§ TASK
Only the lines from the beginning of the data below through the line containing "all: destruct (0" belong in the response, each copied exactly.

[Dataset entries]
Lemma wp_read_chain v fuel : v_disk v = d → 0 <= v_spc v → ∀ fc cs pos rem s (Q : unit → efifs → Prop),
  good (e_hw s) → clusters fuel v fc = Some cs → Forall (cluster_in v) cs → length (file_buf s) = Z.to_nat kFileBuf →
  0 <= pos → 0 <= rem → pos + rem <= kFileBuf → (0 < rem → pos mod 512 = 0) →
  rem <= Z.of_nat (length (concat (concat (cluster_sectors v <$> cs)))) →
  (∀ s', filled s s' (pos + rem) (take (Z.to_nat pos) (file_buf s) ++ take (Z.to_nat rem) (concat (concat (cluster_sectors v <$> cs)))) → Q tt s') →
  wp (read_chain fuel v fc pos rem) Q s.
Proof using reads_ok limit_ok sec_len.
  intros Hd Hspc. induction fuel as [|fuel IH]; intros fc cs pos rem s Q Hg Hc Hin Hbuf Hp Hr Hpr Hmod Hl HQ; cbn [read_chain clusters] in *.
  all: destruct (0 <? rem) eqn:E; zbool; cycle 1.
  all: try (replace rem with 0 in * by lia; rewrite andb_false_r; apply wp_ret, HQ; unfold filled; cbn; by rewrite Z.add_0_r, app_nil_r).
  all: destruct (in_chain fc); [cbn [andb]|injection Hc as <-; cbn in Hl; lia].
  all: try discriminate Hc.
  cbv zeta in Hc. set (c' := next_cluster _ _ _) in *.
  assert (∃ cs', cs = fc :: cs' ∧ (c' =? 65535 = true ∧ cs' = [] ∨ c' =? 65535 = false ∧ clusters fuel v c' = Some cs')) as (cs' & -> & Hor).
  { destruct (c' =? 65535); [injection Hc as <-; eauto|]. apply fmap_Some in Hc as (cs' & Hcs' & ->). eauto. }
  apply Forall_cons in Hin as [Hin Hin']. cbn [fmap list_fmap concat] in Hl, HQ. rewrite concat_app in Hl, HQ.
  pose proof (cluster_bytes_length v fc Hspc) as Hcl. pose proof (sector_of_cluster_nonneg v fc). rewrite length_app in Hl.
  apply wp_bind. rewrite Hd. apply wp_read_cluster; [done|done|lia|unfold cluster_in in Hin; lia|done|done|done|done|done|].
  intros s1 m Hm Hf1. rewrite Z2Nat.id in Hm, Hf1 by done. fold (cluster_sectors v fc) in Hf1.
  assert (length (file_buf s1) = Z.to_nat kFileBuf) as L1 by (destruct Hf1 as (_ & _ & -> & _); done).
  cbn iota. destruct Hor as [[E' ->]|[E' Hcs]]; rewrite E'.
  - cbn in Hl. apply wp_ret, HQ. replace rem with (m + 0) by lia.
    apply (filled_trans s s1 s1); [lia..|done|]. unfold filled. cbn. rewrite app_nil_r, Z.add_0_r. split_and!; [done|apply Hf1|done|done].
  - eapply IH; [apply Hf1|done|done|done|lia|lia|lia| |lia|].
    { intros Hpos. replace m with (512 * v_spc v) by lia. specialize (Hmod E). Z.div_mod_to_equations. lia. }
    intros s2 Hf2. apply HQ. replace rem with (m + (rem - m)) at 1 2 by lia. eapply filled_trans; [| | | | |done|done]; lia.
Qed.

(** ** The volume *)

Definition root_dir_sectors : Z := ((read_u16 (sec 0) 17 *u 32 +u 512) -u 1) / 512.
Definition first_root : Z := read_u16 (sec 0) 14 +u zget (sec 0) 16 *u read_u16 (sec 0) 22.
Definition fat_sectors : Z := read_u16 (sec 0) 22.
Definition the_volume : volume :=
  mk_volume d (zget (sec 0) 13) (first_root +u root_dir_sectors)
    (concat (sec <$> seqZ (read_u16 (sec 0) 14) fat_sectors)) (fat_sectors *u 512).
Definition seed_boot : Z := find_boot (Z.to_nat (read_u16 (sec 0) 17)) (concat (sec <$> seqZ first_root root_dir_sectors)) 0.
Definition chain_sectors (cs : list Z) : list (list Z) := concat (cluster_sectors the_volume <$> cs).

(** What the code finds on the way, in its own terms. *)
Record found_volume (fuel : nat) (file : list Z) : Prop := {
  fo_bytes : Forall (λ b, 0 <= b < 256) (sec 0);
  fo_bps : read_u16 (sec 0) 11 = 512;
  fo_root : root_dir_sectors *u 512 <= kRootBuf;
  fo_fat : fat_sectors *u 512 <= kFatBuf;
  fo_root_in : first_root + root_dir_sectors <= limit;
  fo_fat_in : read_u16 (sec 0) 14 + fat_sectors <= limit;
  fo_boot : seed_boot ≠ 0;
  fo_file : ∃ cs fs start size,
    clusters fuel the_volume seed_boot = Some cs ∧ Forall (cluster_in the_volume) cs ∧
    seed_entry (chain_sectors cs) = Some (start, size) ∧ start ≠ 0 ∧ 0 <= size <= kFileBuf ∧
    clusters fuel the_volume start = Some fs ∧ Forall (cluster_in the_volume) fs ∧
    size <= Z.of_nat (length (concat (chain_sectors fs))) ∧ file = take (Z.to_nat size) (concat (chain_sectors fs));
}.

(** A message leaves everything but the console. *)
Definition quiet (m : M unit) : Prop := ∀ s, good (e_hw s) → wp m (λ _ s', same s s') s.

Lemma quiet_serial g : quiet (run_serial g).
Proof using. intros s Hg. by apply wp_serial. Qed.

Lemma quiet_then m m' : quiet m → quiet m' → quiet (m ;; m').
Proof using.
  intros Hm Hm' s Hg. apply wp_bind. eapply wp_mono; [by apply Hm|]. intros [] s1 H1. eapply wp_mono; [apply Hm', H1|].
  intros [] s2 H2. by eapply same_trans.
Qed.

Lemma wp_report sector Q s : good (e_hw s) → (∀ s', same s s' → Q tt s') → wp (report sector) Q s.
Proof using.
  intros Hg HQ. assert (quiet (report sector)) as Hq by (unfold report; repeat (apply quiet_then; [apply quiet_serial|]); apply quiet_serial).
  apply (wp_mono (report sector) (λ _ s', same s s')); [exact (Hq s Hg)|]. intros []. exact HQ.
Qed.

Lemma read_u16_nonneg bs off : Forall (λ b, 0 <= b < 256) bs → 0 <= read_u16 bs off < 65536 ∧ 0 <= zget bs off < 256.
Proof using.
  intros Hb. assert (∀ i, 0 <= zget bs i < 256) as Hz.
  { intros i. unfold zget. rewrite list_lookup_total_alt. destruct (bs !! Z.to_nat i) as [x|] eqn:E; [|cbn; lia].
    rewrite Forall_lookup in Hb. by eapply Hb. }
  split; [|done]. unfold read_u16. pose proof (Hz off). pose proof (Hz (off + 1)). change 65536 with (2 ^ 16).
  apply lor_range; rewrite ?Z.shiftl_mul_pow2 by lia; lia.
Qed.

Lemma wp_first_sector usb_present ide_present s Q :
  good (e_hw s) → 0 < limit → usb_present = true ∧ d = usb ∨ usb_present = false ∧ ide_present = true ∧ d = ide →
  (∀ s', same s s' → Q (d, sec 0) s') → wp (first_sector usb ide usb_present ide_present) Q s.
Proof using reads_ok limit_ok.
  intros Hg Hl Hd HQ. unfold first_sector. destruct Hd as [[-> Hd]|(-> & -> & Hd)].
  - apply wp_bind, wp_bind. rewrite <- Hd. apply wp_read; [done|lia|]. intros s' Hs. apply wp_ret, wp_bind, wp_ret, wp_ret. by apply HQ.
  - apply wp_bind, wp_ret, wp_bind, wp_bind. rewrite <- Hd. apply wp_read; [done|lia|]. intros s' Hs. apply wp_ret, wp_ret. by apply HQ.
Qed.

Lemma wp_load_seed usb_present ide_present fuel file f s :
  good (e_hw s) → 0 < limit → usb_present = true ∧ d = usb ∨ usb_present = false ∧ ide_present = true ∧ d = ide →
  found_volume fuel file → e_fs s = Some f → length (file_buf s) = Z.to_nat kFileBuf →
  wp (load_seed usb ide usb_present ide_present fuel)
    (λ b s', b = true ∧ e_fs s' = Some (apply_seed f file) ∧ length (file_buf s') = Z.to_nat kFileBuf) s.
Proof using reads_ok limit_ok sec_len.
  intros Hg Hl Hd [Sb Sbps Sroot Sfat Sri Sfi Sboot (cs & fs & start & size & C1 & C2 & C3 & C4 & C5 & C6 & C7 & C8 & ->)] Hf Hbuf.
  assert (0 <= root_dir_sectors) as N1 by (apply Z.div_pos; [apply u32_range|lia]).
  assert (0 <= first_root) as N2 by apply u32_range. pose proof (read_u16_nonneg (sec 0) 14 Sb) as [? _].
  pose proof (read_u16_nonneg (sec 0) 22 Sb) as [? _]. pose proof (read_u16_nonneg (sec 0) 13 Sb) as [_ ?].
  unfold load_seed. apply wp_bind, wp_first_sector; [done|done|done|]. intros s1 R1. apply wp_bind, wp_report; [apply R1|].
  intros s2 R2. rewrite Sbps. change (negb (512 =? 512)) with false. cbv iota zeta.
  fold root_dir_sectors first_root fat_sectors. rewrite (proj2 (Z.ltb_ge _ _) Sroot).
  apply wp_bind, wp_read_run; [apply R2|done|lia|lia|]. intros s3 R3. rewrite Z.add_0_r, Z2Nat.id by done. fold seed_boot.
  rewrite (proj2 (Z.eqb_neq _ _) Sboot), (proj2 (Z.ltb_ge _ _) Sfat).
  apply wp_bind, wp_read_run; [apply R3|lia|lia|unfold fat_sectors in *; lia|]. intros s4 R4.
  rewrite Z.add_0_r, Z2Nat.id by (unfold fat_sectors; lia). fold the_volume.
  apply wp_bind. eapply wp_find_in_dir; [done|cbn; lia|apply R4|exact C1|done|]. intros s5 R5. fold (chain_sectors cs). rewrite C3.
  rewrite (proj2 (Z.eqb_neq _ _) C4), (proj2 (Z.ltb_ge _ _)) by lia.
  pose proof (same_trans _ _ _ (same_trans _ _ _ (same_trans _ _ _ (same_trans _ _ _ R1 R2) R3) R4) R5) as (F5 & B5 & G5).
  apply wp_bind. eapply wp_read_chain; [done|cbn; lia|done|exact C6|done|by rewrite B5|lia|lia|lia|done|exact C8|].
  intros s6 (F6 & G6 & L6 & T6). unfold get_fs. apply wp_bind. unfold wp at 1. rewrite F6, F5, Hf. apply wp_bind. unfold get_buf, wp at 1.
  apply wp_bind. unfold set_fs, wp at 1. apply wp_bind. unfold wp. cbn [say_line run_serial e_fs file_buf mret M_ret]. rewrite L6, B5.
  rewrite Z.add_0_l in T6. by rewrite T6.
Qed.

§ RESPONSE AREA
Lemma wp_read_chain v fuel : v_disk v = d → 0 <= v_spc v → ∀ fc cs pos rem s (Q : unit → efifs → Prop),
  good (e_hw s) → clusters fuel v fc = Some cs → Forall (cluster_in v) cs → length (file_buf s) = Z.to_nat kFileBuf →
  0 <= pos → 0 <= rem → pos + rem <= kFileBuf → (0 < rem → pos mod 512 = 0) →
  rem <= Z.of_nat (length (concat (concat (cluster_sectors v <$> cs)))) →
  (∀ s', filled s s' (pos + rem) (take (Z.to_nat pos) (file_buf s) ++ take (Z.to_nat rem) (concat (concat (cluster_sectors v <$> cs)))) → Q tt s') →
  wp (read_chain fuel v fc pos rem) Q s.
Proof using reads_ok limit_ok sec_len.
  intros Hd Hspc. induction fuel as [|fuel IH]; intros fc cs pos rem s Q Hg Hc Hin Hbuf Hp Hr Hpr Hmod Hl HQ; cbn [read_chain clusters] in *.
  all: destruct (0 <? rem) eqn:E; zbool; cycle 1.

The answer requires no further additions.